I hope that in the coming weeks we see more from the Queensland budget than just the full-page advertisements and that a concerted effort is made to clean up that system. I am not going to repeat them here, but we have had some tremendous examples of neglect in the area of health in Queensland, and the demands for health on the Gold Coast are enormous. We read day after day that the Southport hospital, which is a state government instrumentality, is on bypass, sending emergency patients off to Tweed Heads, Logan Hospital or other hospitals in Brisbane. Up to 27 patients have been counted lined up on the ramp going into the hospital, waiting for admission. This is just not good enough, and obviously there is going to have to be some tremendous investment made in health facilities on the Gold Coast in coming years. Much of that is the responsibility of the Queensland government.
There is also our road system. While we have a magnificent freeway system between Brisbane and the Gold Coast, the state government has badly neglected the provision of feeder roads into the Gold Coast to make that system work. We now have a situation where traffic jams are the norm, with three lots of peak hours twice per day. Frankly, there has been very little investment. In rail, the fact that the Gold Coast is also a dormitory suburb for Brisbane has seen the state rail facility there dubbed in recent years ‘the Bombay express’ because you cannot get enough people on it. While duplication of that rail system has started, obviously transport both between Brisbane and the Gold Coast and within the Gold Coast is going to have to be a major priority of the state government.

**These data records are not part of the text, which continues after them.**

(* ===== verification/Thread.v ===== *)
(** * Threads ([src/base/Thread.h], [Thread.cpp], [Atomic.h])

    One [Thread] object, its owner and the thread it starts, as interleaved
    steps.  [start()] waits on a latch until the new thread has stored its id;
    the new thread holds pointers into the object until then.  A critical section
    of the latch is one step (its own development is [CountDownLatch]). *)

From S2P Require Import Prelude Decimal.

(** ** [AtomicIntegerT], at the width of the type *)
Module Atomic.
Section width.
Context (w : Z).

Definition get (v : Z) : Z := v.
(** The old value, and the cell afterwards. *)
Definition getAndAdd (x v : Z) : Z * Z := (v, wraps w (v + x)).
Definition addAndGet (x v : Z) : Z * Z := let '(old, v) := getAndAdd x v in (wraps w (old + x), v).
Definition incrementAndGet (v : Z) : Z * Z := addAndGet 1 v.
Definition decrementAndGet (v : Z) : Z * Z := addAndGet (-1) v.
Definition add (x v : Z) : Z := (getAndAdd x v).2.
Definition increment (v : Z) : Z := (incrementAndGet v).2.
Definition decrement (v : Z) : Z := (decrementAndGet v).2.
Definition getAndSet (newValue v : Z) : Z * Z := (v, newValue).
End width.
End Atomic.

Module Thread.

(** Where the owner is: between calls, in [latch_.wait()] of [start()], in
    [pthread_join], or past the destructor. *)
Inductive owner_pc := OIdle | OStarting | OJoining | ODestroyed.

(** The new thread in [runInThread]: before each of its steps. *)
Inductive thread_pc := TNone | TStoreTid | TCountDown | TSetName | TRun | TDone.

(** How the thread function ends. *)
Inductive ending := Returns | Throws.

Record Thread := mkThread {
  started_ : bool;
  joined_ : bool;
  tid_ : Z;
  name_ : list byte;
  latch_ : Z;
  owner : owner_pc;
  detached : bool;
  (** the new thread, and [t_threadName] in it *)
  pc : thread_pc;
  t_threadName : list byte;
  (** calls of the thread function *)
  runs : nat }.

(** [numCreated_] counts the objects; an empty name gets the number. *)
Definition setDefaultName (numCreated : Z) (n : list byte) : list byte * Z :=
  let '(num, numCreated) := Atomic.incrementAndGet 32 numCreated in
  (match n with [] => snprintf 32 (bytes "Thread" ++ dec num) | _ => n end, numCreated).

Definition Thread_new (numCreated : Z) (n : list byte) : Thread * Z :=
  let '(name, numCreated) := setDefaultName numCreated n in
  (mkThread false false 0 name 1 OIdle false TNone (bytes "unknown") 0, numCreated).

(** ** Steps *)
Inductive event :=
  | Start (created : bool)
  | Started
  | Join
  | Joined
  | Destroy
  | Child (tid : Z) (how : ending).

Definition set_owner (o : owner_pc) (s : Thread) : Thread :=
  mkThread (started_ s) (joined_ s) (tid_ s) (name_ s) (latch_ s) o (detached s) (pc s) (t_threadName s) (runs s).
Definition set_child (p : thread_pc) (tname : list byte) (n : nat) (s : Thread) : Thread :=
  mkThread (started_ s) (joined_ s) (tid_ s) (name_ s) (latch_ s) (owner s) (detached s) p tname n.

(** [start()]; [created] is whether [pthread_create] succeeded. *)
Definition start (created : bool) (s : Thread) : outcome Thread :=
  assert_ (negb (started_ s));;
  if created then
    Ok (mkThread true (joined_ s) (tid_ s) (name_ s) (latch_ s) OStarting (detached s) TStoreTid (t_threadName s) (runs s))
  else Err Fatal.

(** The end of [start()], when the latch is open. *)
Definition start_returns (s : Thread) : outcome Thread :=
  assert_ (tid_ s >? 0);;
  Ok (set_owner OIdle s).

Definition join (s : Thread) : outcome Thread :=
  assert_ (started_ s);;
  assert_ (negb (joined_ s));;
  Ok (mkThread (started_ s) true (tid_ s) (name_ s) (latch_ s) OJoining (detached s) (pc s) (t_threadName s) (runs s)).

(** [~Thread()] *)
Definition destroy (s : Thread) : Thread :=
  mkThread (started_ s) (joined_ s) (tid_ s) (name_ s) (latch_ s) ODestroyed (detached s || (started_ s && negb (joined_ s)))
    (pc s) (t_threadName s) (runs s).

(** A step of [startThread]/[runInThread] in the thread [gettid]; the first two
    go through pointers into the [Thread] object.  [name_] is the thread's own
    copy.  An exception ends the process. *)
Definition runInThread (gettid : Z) (how : ending) (s : Thread) : outcome Thread :=
  match pc s with
  | TStoreTid =>
      in_bounds (match owner s with ODestroyed => false | _ => true end);;
      Ok (mkThread (started_ s) (joined_ s) gettid (name_ s) (latch_ s) (owner s) (detached s) TCountDown (t_threadName s) (runs s))
  | TCountDown =>
      in_bounds (match owner s with ODestroyed => false | _ => true end);;
      Ok (mkThread (started_ s) (joined_ s) (tid_ s) (name_ s) (latch_ s - 1)%int (owner s) (detached s) TSetName (t_threadName s) (runs s))
  | TSetName => Ok (set_child TRun (match name_ s with [] => bytes "muduoThread" | n => n end) (runs s) s)
  | TRun =>
      match how with
      | Returns => Ok (set_child TDone (bytes "finished") (S (runs s)) s)
      | Throws => Err Fatal
      end
  | TNone | TDone => Ok s
  end.

(** Whether an event can happen: the owner makes one call after the other and
    waits in [start()] and [join()]. *)
Definition enabled (e : event) (s : Thread) : bool :=
  match e, owner s with
  | Start _, OIdle | Join, OIdle | Destroy, OIdle => true
  | Started, OStarting => latch_ s <=? 0
  | Joined, OJoining => match pc s with TDone => true | _ => false end
  | Child _ _, _ => match pc s with TNone | TDone => false | _ => true end
  | _, _ => false
  end.

Definition thread_step (e : event) (s : Thread) : outcome Thread :=
  match e with
  | Start created => start created s
  | Started => start_returns s
  | Join => join s
  | Joined => Ok (set_owner OIdle s)
  | Destroy => Ok (destroy s)
  | Child tid how => runInThread tid how s
  end.

(** An event that cannot happen yet does not. *)
Fixpoint thread_run (es : list event) (s : Thread) : outcome Thread :=
  match es with
  | [] => Ok s
  | e :: es' => if enabled e s then s ← thread_step e s; thread_run es' s else thread_run es' s
  end.

(** ** The protocol of the owner *)

(** The owner starts the thread once and joins it once, after it was started;
    [pthread_create] succeeds; the kernel's id is positive and always the same;
    the function returns. *)
Definition obeys (tid : Z) (e : event) (s : Thread) : Prop :=
  match e with
  | Start created => created = true /\ (owner s = OIdle -> started_ s = false)
  | Join => owner s = OIdle -> started_ s = true /\ joined_ s = false
  | Child t how => t = tid /\ how = Returns
  | _ => True
  end.

Fixpoint obeys_all (tid : Z) (es : list event) (s : Thread) : Prop :=
  match es with
  | [] => True
  | e :: es' => obeys tid e s /\ forall s', (if enabled e s then thread_step e s = Ok s' else s' = s) -> obeys_all tid es' s'
  end.

Definition before_count (p : thread_pc) : bool := match p with TStoreTid | TCountDown => true | _ => false end.
Definition has_tid (p : thread_pc) : bool := match p with TNone | TStoreTid => false | _ => true end.

Record inv (tid : Z) (s : Thread) : Prop := {
  i_started : started_ s = match pc s with TNone => false | _ => true end;
  i_latch : latch_ s = match pc s with TNone | TStoreTid | TCountDown => 1 | _ => 0 end;
  i_tid : has_tid (pc s) = true -> tid_ s = tid;
  i_owner : before_count (pc s) = true -> owner s = OStarting;
  i_starting : owner s = OStarting -> pc s <> TNone;
  i_runs : runs s = match pc s with TDone => 1%nat | _ => 0%nat end;
  i_joined : joined_ s = true -> started_ s = true /\ (owner s = OJoining \/ pc s = TDone);
  i_name : match pc s with TRun => t_threadName s = match name_ s with [] => bytes "muduoThread" | n => n end
                         | TDone => t_threadName s = bytes "finished" | _ => True end }.

Lemma thread_step_inv tid e s : 0 < tid -> inv tid s -> enabled e s = true -> obeys tid e s -> exists s', thread_step e s = Ok s' /\ inv tid s'.
Proof.
  intros Ht [Hs Hl Hi Ho Hst Hr Hj Hn] He Hob.
  destruct e as [created| | | | |t how]; cbn [enabled thread_step obeys] in *; [destruct (owner s) eqn:Eo; try done..|].
  - destruct Hob as [-> Hnew]. specialize (Hnew eq_refl). unfold start. rewrite Hnew in *. cbn. eexists. split; [done|].
    destruct (pc s); try done. split; cbn; try done. intros H. by destruct (Hj H).
  - unfold start_returns. assert (has_tid (pc s) = true) as Hp by (rewrite Hl in He; specialize (Hst eq_refl); by destruct (pc s)).
    rewrite (Hi Hp), assert_true by lia. bind_simpl. eexists. split; [done|]. split; cbn; try done.
    + intros Hb. rewrite Hl in He. by destruct (pc s).
    + intros H. destruct (Hj H) as [? [?|?]]; [done|]. split; [done|by right].
  - destruct (Hob eq_refl) as [H1 H2]. unfold join. rewrite H1, H2. cbn. eexists. split; [done|].
    split; cbn; try done; [by rewrite <- Hs|intros Hb; by specialize (Ho Hb)|]. intros _. split; [done|by left].
  - eexists. split; [done|]. destruct (pc s) eqn:Ep; try done. split; cbn; rewrite ?Ep; try done. intros H. destruct (Hj H). split; [done|by right].
  - eexists. split; [done|]. split; cbn; try done; [intros Hb; by specialize (Ho Hb)|].
    intros H. destruct (Hj H) as [? [?|?]]; [done|]. split; [done|by right].
  - destruct Hob as [-> ->]. unfold runInThread.
    assert (pc s <> TDone -> joined_ s = true -> started_ s = true /\ owner s = OJoining) as Hj' by (intros ? H; destruct (Hj H) as [? [?|?]]; done).
    destruct (pc s) eqn:Ep; try done.
    + pose proof (Ho eq_refl) as Hos. rewrite Hos. cbn. eexists. split; [done|]. split; cbn; try done. intros H. destruct (Hj' ltac:(done) H). split; [congruence|left; congruence].
    + pose proof (Ho eq_refl) as Hos. rewrite Hos. cbn. eexists. split; [done|]. split; cbn; rewrite ?Hl; try done. intros H. destruct (Hj' ltac:(done) H). split; [congruence|left; congruence].
    + eexists. split; [done|]. split; cbn; try done. intros H. destruct (Hj' ltac:(done) H). split; [congruence|left; congruence].
    + eexists. split; [done|]. split; cbn; rewrite ?Hr; try done. intros H. destruct (Hj H). split; [done|by right].
Qed.

Lemma thread_run_inv tid es s : 0 < tid -> inv tid s -> obeys_all tid es s -> exists s', thread_run es s = Ok s' /\ inv tid s'.
Proof.
  intros Ht. revert s. induction es as [|e es IH]; intros s Hi Hob; [by exists s|]. cbn [thread_run obeys_all] in *. destruct Hob as [He Hes].
  destruct (enabled e s) eqn:En; [|by apply IH; [|apply Hes]].
  destruct (thread_step_inv tid e s Ht Hi En He) as (s' & E & Hi'). rewrite E. bind_simpl. apply IH; [done|by apply Hes].
Qed.

(** C40: A [Thread] whose owner starts it once and joins it at most once, in any
    interleaving with the thread it starts: no assertion fails and the new thread
    never touches a destroyed object, though the object may be destroyed right
    after [start()]; when [start()] has returned, [tid()] is the id of the new
    thread; the function runs at most once, and once [join()] has returned it has
    run exactly once and the thread is over. *)
Theorem thread_correct numCreated n tid es :
  0 < tid -> obeys_all tid es (Thread_new numCreated n).1 ->
  exists s, thread_run es (Thread_new numCreated n).1 = Ok s /\
    (started_ s = true -> owner s <> OStarting -> tid_ s = tid) /\
    (runs s <= 1)%nat /\ (runs s = 1%nat <-> pc s = TDone) /\
    (joined_ s = true -> owner s <> OJoining -> pc s = TDone /\ runs s = 1%nat /\ t_threadName s = bytes "finished").
Proof.
  intros Ht Hob. destruct (thread_run_inv tid es (Thread_new numCreated n).1 Ht) as (s & E & Hi); [|done|].
  { unfold Thread_new. destruct (setDefaultName numCreated n) as [name c]. by split. }
  exists s. split; [done|]. destruct Hi as [Hs Hl Hti Ho Hst Hr Hj Hn]. split_and!.
  - intros H1 H2. apply Hti. rewrite Hs in H1. destruct (pc s); try done. by destruct (H2 (Ho eq_refl)).
  - rewrite Hr. destruct (pc s); lia.
  - rewrite Hr. by destruct (pc s).
  - intros H1 H2. destruct (Hj H1) as [_ [?|Ep]]; [done|]. rewrite Ep in Hr, Hn. done.
Qed.

(** The object is destroyed as soon as [start()] has returned, while the thread
    still runs; the thread is detached. *)
Lemma thread_correct_witness : exists s,
  thread_run [Start true; Child 57 Returns; Started; Child 57 Returns; Started; Destroy; Child 57 Returns; Child 57 Returns]
    (Thread_new 0 []).1 = Ok s /\
  tid_ s = 57 /\ runs s = 1%nat /\ detached s = true /\ name_ s = bytes "Thread1".
Proof.
  destruct (thread_correct 0 [] 57
    [Start true; Child 57 Returns; Started; Child 57 Returns; Started; Destroy; Child 57 Returns; Child 57 Returns]) as (s & E & _); [lia| |].
  - cbn. split; [done|]. repeat (intros ? [= <-] || intros ? -> || (split; [done|]) || done).
  - exists s. split; [exact E|]. vm_compute in E. injection E as <-. done.
Defined.
End Thread.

While the Gold Coast is booming, can I just repeat that the people of the coast seem to be reasonably happy with the way the budget has gone. In fact, in some sections they are very happy. While we talk about this investment and the job opportunities for young people, the reality is that the Gold Coast still has a very high percentage of retirees. I think I am correct in saying it has the highest percentage of recipients of age pensions of any city in Australia. So may I congratulate the government on all it has done in the budget and urge it to continue to look at the Gold Coast as one of the greatest growth areas in Australia.